Saved data entries:
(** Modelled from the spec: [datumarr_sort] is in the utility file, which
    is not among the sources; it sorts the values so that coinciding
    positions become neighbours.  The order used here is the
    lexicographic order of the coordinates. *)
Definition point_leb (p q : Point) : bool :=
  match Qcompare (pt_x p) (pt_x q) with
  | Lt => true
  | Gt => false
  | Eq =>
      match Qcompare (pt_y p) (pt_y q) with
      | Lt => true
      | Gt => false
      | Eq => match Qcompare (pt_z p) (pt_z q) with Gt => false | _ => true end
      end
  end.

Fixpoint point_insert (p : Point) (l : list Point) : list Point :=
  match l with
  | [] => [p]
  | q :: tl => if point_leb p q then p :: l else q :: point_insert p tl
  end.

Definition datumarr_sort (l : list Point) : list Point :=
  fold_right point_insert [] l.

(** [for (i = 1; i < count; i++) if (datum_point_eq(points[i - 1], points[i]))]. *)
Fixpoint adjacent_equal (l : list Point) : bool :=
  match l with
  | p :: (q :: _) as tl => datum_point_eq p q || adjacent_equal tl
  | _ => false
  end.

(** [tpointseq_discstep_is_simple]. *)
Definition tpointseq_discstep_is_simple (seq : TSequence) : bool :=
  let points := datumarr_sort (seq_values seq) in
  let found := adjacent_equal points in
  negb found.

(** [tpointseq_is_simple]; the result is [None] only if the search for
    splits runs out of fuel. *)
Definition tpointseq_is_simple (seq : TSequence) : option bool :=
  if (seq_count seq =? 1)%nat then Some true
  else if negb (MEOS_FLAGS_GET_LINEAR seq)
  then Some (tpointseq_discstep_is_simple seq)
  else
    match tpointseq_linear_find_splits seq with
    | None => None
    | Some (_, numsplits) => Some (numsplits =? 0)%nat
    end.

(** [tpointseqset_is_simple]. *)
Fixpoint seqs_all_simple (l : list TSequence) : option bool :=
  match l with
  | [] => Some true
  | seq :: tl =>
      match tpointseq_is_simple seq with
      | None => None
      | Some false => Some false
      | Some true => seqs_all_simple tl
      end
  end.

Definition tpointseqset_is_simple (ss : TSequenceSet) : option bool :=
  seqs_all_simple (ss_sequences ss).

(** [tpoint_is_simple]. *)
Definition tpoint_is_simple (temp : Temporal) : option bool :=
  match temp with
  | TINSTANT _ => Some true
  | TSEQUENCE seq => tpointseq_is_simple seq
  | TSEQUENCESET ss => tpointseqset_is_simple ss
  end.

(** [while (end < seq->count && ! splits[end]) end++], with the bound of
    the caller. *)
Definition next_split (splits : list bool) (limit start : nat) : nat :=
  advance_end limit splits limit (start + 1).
==
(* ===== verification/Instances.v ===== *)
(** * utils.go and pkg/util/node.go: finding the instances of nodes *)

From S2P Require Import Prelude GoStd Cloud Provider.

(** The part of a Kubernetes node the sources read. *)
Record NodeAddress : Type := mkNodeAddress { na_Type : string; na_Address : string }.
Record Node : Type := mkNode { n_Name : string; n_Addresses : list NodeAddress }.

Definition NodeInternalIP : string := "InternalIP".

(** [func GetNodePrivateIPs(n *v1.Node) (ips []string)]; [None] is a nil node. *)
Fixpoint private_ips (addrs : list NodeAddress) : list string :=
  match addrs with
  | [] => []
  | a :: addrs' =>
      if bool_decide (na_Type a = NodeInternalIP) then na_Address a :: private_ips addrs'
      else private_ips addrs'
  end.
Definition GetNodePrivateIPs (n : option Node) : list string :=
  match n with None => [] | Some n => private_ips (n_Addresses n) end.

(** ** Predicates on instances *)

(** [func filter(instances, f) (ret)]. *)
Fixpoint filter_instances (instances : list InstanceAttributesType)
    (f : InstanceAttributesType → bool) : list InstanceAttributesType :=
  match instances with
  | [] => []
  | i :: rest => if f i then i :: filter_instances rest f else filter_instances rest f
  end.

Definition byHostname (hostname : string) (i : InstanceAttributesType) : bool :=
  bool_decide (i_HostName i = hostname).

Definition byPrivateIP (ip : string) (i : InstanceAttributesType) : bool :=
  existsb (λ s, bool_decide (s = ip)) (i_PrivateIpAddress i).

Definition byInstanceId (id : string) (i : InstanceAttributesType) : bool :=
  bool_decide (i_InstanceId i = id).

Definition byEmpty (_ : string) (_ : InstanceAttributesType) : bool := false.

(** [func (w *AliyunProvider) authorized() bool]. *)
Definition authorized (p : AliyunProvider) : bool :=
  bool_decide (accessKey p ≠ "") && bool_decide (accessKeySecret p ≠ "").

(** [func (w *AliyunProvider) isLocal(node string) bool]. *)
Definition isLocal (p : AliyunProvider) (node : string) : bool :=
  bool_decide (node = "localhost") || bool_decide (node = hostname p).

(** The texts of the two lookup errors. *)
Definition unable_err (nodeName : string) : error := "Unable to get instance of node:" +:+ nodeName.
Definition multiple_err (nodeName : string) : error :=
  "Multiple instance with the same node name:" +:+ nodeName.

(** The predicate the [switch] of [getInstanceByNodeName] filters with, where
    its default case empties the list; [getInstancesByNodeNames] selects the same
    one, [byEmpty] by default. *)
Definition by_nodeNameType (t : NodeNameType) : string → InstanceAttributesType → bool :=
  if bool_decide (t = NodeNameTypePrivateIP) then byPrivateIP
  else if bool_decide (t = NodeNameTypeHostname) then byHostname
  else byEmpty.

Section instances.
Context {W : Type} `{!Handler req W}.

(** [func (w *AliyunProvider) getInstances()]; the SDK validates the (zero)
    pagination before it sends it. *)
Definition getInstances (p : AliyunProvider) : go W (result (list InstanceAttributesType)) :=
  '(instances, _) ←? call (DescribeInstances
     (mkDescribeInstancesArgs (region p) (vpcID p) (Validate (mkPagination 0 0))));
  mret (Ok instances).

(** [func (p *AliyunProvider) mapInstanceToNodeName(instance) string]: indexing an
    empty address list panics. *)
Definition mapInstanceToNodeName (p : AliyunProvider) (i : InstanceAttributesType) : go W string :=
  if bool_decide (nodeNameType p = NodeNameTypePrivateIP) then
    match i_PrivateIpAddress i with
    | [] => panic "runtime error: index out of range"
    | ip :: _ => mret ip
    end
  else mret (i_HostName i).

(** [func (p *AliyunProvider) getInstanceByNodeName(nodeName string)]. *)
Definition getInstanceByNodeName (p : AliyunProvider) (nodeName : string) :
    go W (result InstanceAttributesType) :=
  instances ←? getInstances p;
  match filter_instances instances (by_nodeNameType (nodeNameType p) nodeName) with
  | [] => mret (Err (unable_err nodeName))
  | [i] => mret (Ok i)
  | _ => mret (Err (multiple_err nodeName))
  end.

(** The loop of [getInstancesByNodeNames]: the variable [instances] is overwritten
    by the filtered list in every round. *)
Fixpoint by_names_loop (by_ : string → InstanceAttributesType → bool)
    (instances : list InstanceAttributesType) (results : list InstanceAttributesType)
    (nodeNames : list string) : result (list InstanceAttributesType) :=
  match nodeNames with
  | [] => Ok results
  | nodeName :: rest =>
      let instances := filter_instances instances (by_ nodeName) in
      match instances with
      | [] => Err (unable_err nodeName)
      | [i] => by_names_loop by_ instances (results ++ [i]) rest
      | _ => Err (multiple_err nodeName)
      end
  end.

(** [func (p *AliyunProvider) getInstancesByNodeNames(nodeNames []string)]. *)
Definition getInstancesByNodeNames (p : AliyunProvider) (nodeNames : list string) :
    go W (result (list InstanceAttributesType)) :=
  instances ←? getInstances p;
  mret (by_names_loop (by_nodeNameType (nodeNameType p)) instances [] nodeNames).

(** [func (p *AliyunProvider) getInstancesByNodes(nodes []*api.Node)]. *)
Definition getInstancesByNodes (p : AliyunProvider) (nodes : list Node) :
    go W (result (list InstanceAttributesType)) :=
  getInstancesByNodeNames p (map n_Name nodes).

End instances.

Aim of the task: All lines in the data above from the one with "(Err (unable_err nodeName))" through the one with "End instances." must be repeated exactly, and no others.

Expected answer:
  | [] => mret (Err (unable_err nodeName))
  | [i] => mret (Ok i)
  | _ => mret (Err (multiple_err nodeName))
  end.

(** The loop of [getInstancesByNodeNames]: the variable [instances] is overwritten
    by the filtered list in every round. *)
Fixpoint by_names_loop (by_ : string → InstanceAttributesType → bool)
    (instances : list InstanceAttributesType) (results : list InstanceAttributesType)
    (nodeNames : list string) : result (list InstanceAttributesType) :=
  match nodeNames with
  | [] => Ok results
  | nodeName :: rest =>
      let instances := filter_instances instances (by_ nodeName) in
      match instances with
      | [] => Err (unable_err nodeName)
      | [i] => by_names_loop by_ instances (results ++ [i]) rest
      | _ => Err (multiple_err nodeName)
      end
  end.

(** [func (p *AliyunProvider) getInstancesByNodeNames(nodeNames []string)]. *)
Definition getInstancesByNodeNames (p : AliyunProvider) (nodeNames : list string) :
    go W (result (list InstanceAttributesType)) :=
  instances ←? getInstances p;
  mret (by_names_loop (by_nodeNameType (nodeNameType p)) instances [] nodeNames).

(** [func (p *AliyunProvider) getInstancesByNodes(nodes []*api.Node)]. *)
Definition getInstancesByNodes (p : AliyunProvider) (nodes : list Node) :
    go W (result (list InstanceAttributesType)) :=
  getInstancesByNodeNames p (map n_Name nodes).

End instances.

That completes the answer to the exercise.